- Opening Delimiter -

Lemma condense_backward_models_unit_witness :
  [/\ Sqrtm.qr_ok Examples.qr345
        (Isotropic.condense_stack MoreExamples.bw_trivial Examples.bw_y),
      Sqrtm.qr_ok Examples.qr345
        (Isotropic.condense_stack Examples.bw_y MoreExamples.bw_trivial)
    & let l := Isotropic.condense_backward_models Examples.qr345
                 MoreExamples.bw_trivial Examples.bw_y in
      let r := Isotropic.condense_backward_models Examples.qr345
                 Examples.bw_y MoreExamples.bw_trivial in
      Isotropic.cov_sqrtm_lower l.1 *m (Isotropic.cov_sqrtm_lower l.1)^T
      = 5%:M *m 5%:M^T
      /\ Isotropic.cov_sqrtm_lower r.1 *m (Isotropic.cov_sqrtm_lower r.1)^T
         = 5%:M *m 5%:M^T].
Proof.
have okl : Sqrtm.qr_ok Examples.qr345
    (Isotropic.condense_stack MoreExamples.bw_trivial Examples.bw_y).
  rewrite /Isotropic.condense_stack /MoreExamples.bw_trivial /=.
  rewrite /Isotropic.init_backward_transition /Isotropic.init_backward_noise.
  rewrite /= mul1mx; scalar1.
  by apply: qr345_ok_stack; rewrite !mxE; apply/eqP.
have okr : Sqrtm.qr_ok Examples.qr345
    (Isotropic.condense_stack Examples.bw_y MoreExamples.bw_trivial).
  rewrite /Isotropic.condense_stack /MoreExamples.bw_trivial /=.
  rewrite /Isotropic.init_backward_transition /Isotropic.init_backward_noise.
  rewrite /=; scalar1.
  by apply: qr345_ok_stack; rewrite !mxE; apply/eqP.
split; [exact: okl | exact: okr |].
have [_ _ covE] :=
  @condense_backward_models_unit _ Examples.qr345 1 1 Examples.bw_y okl okr.
exact: covE.
Defined.

Lemma marginalise_condensed_witness :
  let mid := Isotropic.marginalise_model_isotropic Examples.qr345
               MoreExamples.rv0 (Isotropic.transition Examples.bw_y)
               (Isotropic.noise Examples.bw_y) in
  let two := Isotropic.marginalise_model_isotropic Examples.qr345
               mid (Isotropic.transition Examples.bw_x)
               (Isotropic.noise Examples.bw_x) in
  let c := Isotropic.condense_backward_models Examples.qr345
             Examples.bw_x Examples.bw_y in
  let one := Isotropic.marginalise_model_isotropic Examples.qr345
               MoreExamples.rv0 c.2 c.1 in
  [/\ Sqrtm.qr_ok Examples.qr345
        (col_mx (Isotropic.transition Examples.bw_y
                   *m Isotropic.cov_sqrtm_lower MoreExamples.rv0)^T
           (Isotropic.cov_sqrtm_lower (Isotropic.noise Examples.bw_y))^T),
      Sqrtm.qr_ok Examples.qr345
        (col_mx (Isotropic.transition Examples.bw_x
                   *m Isotropic.cov_sqrtm_lower mid)^T
           (Isotropic.cov_sqrtm_lower (Isotropic.noise Examples.bw_x))^T),
      Sqrtm.qr_ok Examples.qr345
        (Isotropic.condense_stack Examples.bw_x Examples.bw_y),
      Sqrtm.qr_ok Examples.qr345
        (col_mx (c.2 *m Isotropic.cov_sqrtm_lower MoreExamples.rv0)^T
           (Isotropic.cov_sqrtm_lower c.1)^T)
    & Isotropic.mean one = Isotropic.mean two
      /\ Isotropic.cov_sqrtm_lower one *m (Isotropic.cov_sqrtm_lower one)^T
         = Isotropic.cov_sqrtm_lower two *m (Isotropic.cov_sqrtm_lower two)^T].
Proof.
move=> mid two c one.
have s05 : Sqrtm.sum_of_sqrtm_factors Examples.qr345
    (0 : 'M[rat]_1) (5%:M : 'M[rat]_1) = 5%:M.
  by apply: qr345_stack; rewrite !mxE; apply/eqP.
have s34 : Sqrtm.sum_of_sqrtm_factors Examples.qr345
    ((3 / 5 * 5)%:M : 'M[rat]_1) (4%:M : 'M[rat]_1) = 5%:M.
  by apply: qr345_stack; rewrite !mxE; apply/eqP.
have okmid : Sqrtm.qr_ok Examples.qr345
    (col_mx (Isotropic.transition Examples.bw_y
               *m Isotropic.cov_sqrtm_lower MoreExamples.rv0)^T
       (Isotropic.cov_sqrtm_lower (Isotropic.noise Examples.bw_y))^T).
  scalar1; by apply: qr345_ok_stack; rewrite !mxE; apply/eqP.
have oktwo : Sqrtm.qr_ok Examples.qr345
    (col_mx (Isotropic.transition Examples.bw_x
               *m Isotropic.cov_sqrtm_lower mid)^T
       (Isotropic.cov_sqrtm_lower (Isotropic.noise Examples.bw_x))^T).
  rewrite /mid; scalar1; rewrite s05; scalar1.
  by apply: qr345_ok_stack; rewrite !mxE; apply/eqP.
have okc : Sqrtm.qr_ok Examples.qr345
    (Isotropic.condense_stack Examples.bw_x Examples.bw_y).
  rewrite /Isotropic.condense_stack; scalar1.
  by apply: qr345_ok_stack; rewrite !mxE; apply/eqP.
have okone : Sqrtm.qr_ok Examples.qr345
    (col_mx (c.2 *m Isotropic.cov_sqrtm_lower MoreExamples.rv0)^T
       (Isotropic.cov_sqrtm_lower c.1)^T).
  rewrite /c; scalar1; rewrite s34; scalar1.
  by apply: qr345_ok_stack; rewrite !mxE; apply/eqP.
split; [exact: okmid | exact: oktwo | exact: okc | exact: okone |].
exact: (@marginalise_condensed _ Examples.qr345 1 1 MoreExamples.rv0
          Examples.bw_x Examples.bw_y okmid oktwo okc okone).
Defined.

(** ** Reverting the extrapolation *)

Section RevertKernelFacts.

Variable F : fieldType.
Variable qr_r : forall m n : nat, 'M[F]_(m, n) -> 'M[F]_n.
Variables n d : nat.
Variable self : Isotropic.IsotropicImplementation F n.
Variables (m0 : 'M[F]_(n, d)) (l0 : 'M[F]_n).
Variables p p_inv : 'rV[F]_n.
Variable diffusion_sqrtm : F.
Hypothesis p_inverse : forall i, p 0 i * p_inv 0 i = 1.

Local Notation P := (diag_mx p).
Local Notation Pi := (diag_mx p_inv).
Local Notation cov := (@Sqrtm.cov F _ _).
Local Notation A := (Isotropic.a self).
Local Notation Q := (Isotropic.q_sqrtm_lower self).
Local Notation S :=
  (Isotropic.physical_marginal_cov self l0 p p_inv diffusion_sqrtm).
Local Notation l0_p := (Pi *m l0).
Local Notation S_p :=
  (Sqrtm.gram (diffusion_sqrtm *: Q)^T + Sqrtm.gram (A *m l0_p)^T).
Local Notation K_p := (l0_p^T^T *m (A *m l0_p)^T *m invmx S_p).
Local Notation em := (Isotropic.extrapolate_mean self m0 p p_inv).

- Closing Delimiter -

What you need to do.
Would you copy the entire listing exactly, missing nothing?

Your solution.
Lemma condense_backward_models_unit_witness :
  [/\ Sqrtm.qr_ok Examples.qr345
        (Isotropic.condense_stack MoreExamples.bw_trivial Examples.bw_y),
      Sqrtm.qr_ok Examples.qr345
        (Isotropic.condense_stack Examples.bw_y MoreExamples.bw_trivial)
    & let l := Isotropic.condense_backward_models Examples.qr345
                 MoreExamples.bw_trivial Examples.bw_y in
      let r := Isotropic.condense_backward_models Examples.qr345
                 Examples.bw_y MoreExamples.bw_trivial in
      Isotropic.cov_sqrtm_lower l.1 *m (Isotropic.cov_sqrtm_lower l.1)^T
      = 5%:M *m 5%:M^T
      /\ Isotropic.cov_sqrtm_lower r.1 *m (Isotropic.cov_sqrtm_lower r.1)^T
         = 5%:M *m 5%:M^T].
Proof.
have okl : Sqrtm.qr_ok Examples.qr345
    (Isotropic.condense_stack MoreExamples.bw_trivial Examples.bw_y).
  rewrite /Isotropic.condense_stack /MoreExamples.bw_trivial /=.
  rewrite /Isotropic.init_backward_transition /Isotropic.init_backward_noise.
  rewrite /= mul1mx; scalar1.
  by apply: qr345_ok_stack; rewrite !mxE; apply/eqP.
have okr : Sqrtm.qr_ok Examples.qr345
    (Isotropic.condense_stack Examples.bw_y MoreExamples.bw_trivial).
  rewrite /Isotropic.condense_stack /MoreExamples.bw_trivial /=.
  rewrite /Isotropic.init_backward_transition /Isotropic.init_backward_noise.
  rewrite /=; scalar1.
  by apply: qr345_ok_stack; rewrite !mxE; apply/eqP.
split; [exact: okl | exact: okr |].
have [_ _ covE] :=
  @condense_backward_models_unit _ Examples.qr345 1 1 Examples.bw_y okl okr.
exact: covE.
Defined.

Lemma marginalise_condensed_witness :
  let mid := Isotropic.marginalise_model_isotropic Examples.qr345
               MoreExamples.rv0 (Isotropic.transition Examples.bw_y)
               (Isotropic.noise Examples.bw_y) in
  let two := Isotropic.marginalise_model_isotropic Examples.qr345
               mid (Isotropic.transition Examples.bw_x)
               (Isotropic.noise Examples.bw_x) in
  let c := Isotropic.condense_backward_models Examples.qr345
             Examples.bw_x Examples.bw_y in
  let one := Isotropic.marginalise_model_isotropic Examples.qr345
               MoreExamples.rv0 c.2 c.1 in
  [/\ Sqrtm.qr_ok Examples.qr345
        (col_mx (Isotropic.transition Examples.bw_y
                   *m Isotropic.cov_sqrtm_lower MoreExamples.rv0)^T
           (Isotropic.cov_sqrtm_lower (Isotropic.noise Examples.bw_y))^T),
      Sqrtm.qr_ok Examples.qr345
        (col_mx (Isotropic.transition Examples.bw_x
                   *m Isotropic.cov_sqrtm_lower mid)^T
           (Isotropic.cov_sqrtm_lower (Isotropic.noise Examples.bw_x))^T),
      Sqrtm.qr_ok Examples.qr345
        (Isotropic.condense_stack Examples.bw_x Examples.bw_y),
      Sqrtm.qr_ok Examples.qr345
        (col_mx (c.2 *m Isotropic.cov_sqrtm_lower MoreExamples.rv0)^T
           (Isotropic.cov_sqrtm_lower c.1)^T)
    & Isotropic.mean one = Isotropic.mean two
      /\ Isotropic.cov_sqrtm_lower one *m (Isotropic.cov_sqrtm_lower one)^T
         = Isotropic.cov_sqrtm_lower two *m (Isotropic.cov_sqrtm_lower two)^T].
Proof.
move=> mid two c one.
have s05 : Sqrtm.sum_of_sqrtm_factors Examples.qr345
    (0 : 'M[rat]_1) (5%:M : 'M[rat]_1) = 5%:M.
  by apply: qr345_stack; rewrite !mxE; apply/eqP.
have s34 : Sqrtm.sum_of_sqrtm_factors Examples.qr345
    ((3 / 5 * 5)%:M : 'M[rat]_1) (4%:M : 'M[rat]_1) = 5%:M.
  by apply: qr345_stack; rewrite !mxE; apply/eqP.
have okmid : Sqrtm.qr_ok Examples.qr345
    (col_mx (Isotropic.transition Examples.bw_y
               *m Isotropic.cov_sqrtm_lower MoreExamples.rv0)^T
       (Isotropic.cov_sqrtm_lower (Isotropic.noise Examples.bw_y))^T).
  scalar1; by apply: qr345_ok_stack; rewrite !mxE; apply/eqP.
have oktwo : Sqrtm.qr_ok Examples.qr345
    (col_mx (Isotropic.transition Examples.bw_x
               *m Isotropic.cov_sqrtm_lower mid)^T
       (Isotropic.cov_sqrtm_lower (Isotropic.noise Examples.bw_x))^T).
  rewrite /mid; scalar1; rewrite s05; scalar1.
  by apply: qr345_ok_stack; rewrite !mxE; apply/eqP.
have okc : Sqrtm.qr_ok Examples.qr345
    (Isotropic.condense_stack Examples.bw_x Examples.bw_y).
  rewrite /Isotropic.condense_stack; scalar1.
  by apply: qr345_ok_stack; rewrite !mxE; apply/eqP.
have okone : Sqrtm.qr_ok Examples.qr345
    (col_mx (c.2 *m Isotropic.cov_sqrtm_lower MoreExamples.rv0)^T
       (Isotropic.cov_sqrtm_lower c.1)^T).
  rewrite /c; scalar1; rewrite s34; scalar1.
  by apply: qr345_ok_stack; rewrite !mxE; apply/eqP.
split; [exact: okmid | exact: oktwo | exact: okc | exact: okone |].
exact: (@marginalise_condensed _ Examples.qr345 1 1 MoreExamples.rv0
          Examples.bw_x Examples.bw_y okmid oktwo okc okone).
Defined.

(** ** Reverting the extrapolation *)

Section RevertKernelFacts.

Variable F : fieldType.
Variable qr_r : forall m n : nat, 'M[F]_(m, n) -> 'M[F]_n.
Variables n d : nat.
Variable self : Isotropic.IsotropicImplementation F n.
Variables (m0 : 'M[F]_(n, d)) (l0 : 'M[F]_n).
Variables p p_inv : 'rV[F]_n.
Variable diffusion_sqrtm : F.
Hypothesis p_inverse : forall i, p 0 i * p_inv 0 i = 1.

Local Notation P := (diag_mx p).
Local Notation Pi := (diag_mx p_inv).
Local Notation cov := (@Sqrtm.cov F _ _).
Local Notation A := (Isotropic.a self).
Local Notation Q := (Isotropic.q_sqrtm_lower self).
Local Notation S :=
  (Isotropic.physical_marginal_cov self l0 p p_inv diffusion_sqrtm).
Local Notation l0_p := (Pi *m l0).
Local Notation S_p :=
  (Sqrtm.gram (diffusion_sqrtm *: Q)^T + Sqrtm.gram (A *m l0_p)^T).
Local Notation K_p := (l0_p^T^T *m (A *m l0_p)^T *m invmx S_p).
Local Notation em := (Isotropic.extrapolate_mean self m0 p p_inv).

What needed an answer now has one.